* [What you are asked to do] Find the line below that contains "Record machine_ok (s". Transcribe it and every line after it exactly, adding nothing.

** Opening Given data block **

(* ===== verification/MachineSpec.v ===== *)
(** The types of a virtual machine: registers, storage and structures keep their
    widths and lengths whatever the machine does.

    [typed m R]: from a well-typed machine, [m] leaves one, with a result as [R]
    says. *)

From S2P Require Import Prelude Buddy Layout Dat Spool Guest VirtIo VirtIoSpec.

Local Open Scope Z_scope.

#[local] Arguments cons {A} & a l.

(** ** Well-typed machines *)

Definition bits (w v : Z) : Prop := 0 <= v < 2 ^ w.
Definition array (w : Z) (n : nat) (l : list Z) : Prop := length l = n /\ Forall (bits w) l.

Record sie_ok (c : sie_cb) : Prop := SieOk {
  so_cpuflags : bits 32 (cpuflags c);
  so_prefix : bits 32 (prefix c);
  so_icptcode : bits 8 (icptcode c);
  so_ipa : bits 16 (ipa c);
  so_ipb : bits 32 (ipb c);
  so_gpsw : struct_ok 16 (gpsw c);
  so_gcr : array 64 16 (gcr c);
}.

Record regs_ok (r : guest_regs) : Prop := RegsOk {
  ro_gpr : array 64 16 (gpr r);
  ro_ar : array 32 16 (ar r);
  ro_fpr : array 64 64 (fpr r);
  ro_fpcr : bits 32 (fpcr r);
}.

Definition ioint_ok (x : vio_int) : Prop := bits 32 (ssid x) /\ bits 32 (param x) /\ bits 32 (intid x).

Record cpu_ok (c : virt_cpu) : Prop := CpuOk {
  co_sie : sie_ok (sie c);
  co_regs : regs_ok (regs c);
  co_io : length (int_io c) = 8%nat /\ Forall (Forall ioint_ok) (int_io c);
}.

Record dev_ok (d : virt_device) : Prop := DevOk {
  do_sch : bits 32 (sch d);
  do_sense : bits 8 (sense d);
  do_pmcw : struct_ok 28 (pmcw d);
  do_scsw : struct_ok 12 (scsw d);
  do_orb : struct_ok 32 (orb d);
}.

Definition bytes_ok (l : list Z) : Prop := Forall (fun x => 0 <= x < 256) l.
Definition storage_ok (m : Z -> Z) : Prop := forall a, 0 <= m a < 256.

Record machine_ok (s : virt_sys) : Prop := MachineOk {
  mo_cpu : cpu_ok (cpu s);
  mo_devs : Forall dev_ok (virt_devs s);
  mo_storage : storage_ok (storage s);
}.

** Closing Given data block **

* [Written solution]
Record machine_ok (s : virt_sys) : Prop := MachineOk {
  mo_cpu : cpu_ok (cpu s);
  mo_devs : Forall dev_ok (virt_devs s);
  mo_storage : storage_ok (storage s);
}.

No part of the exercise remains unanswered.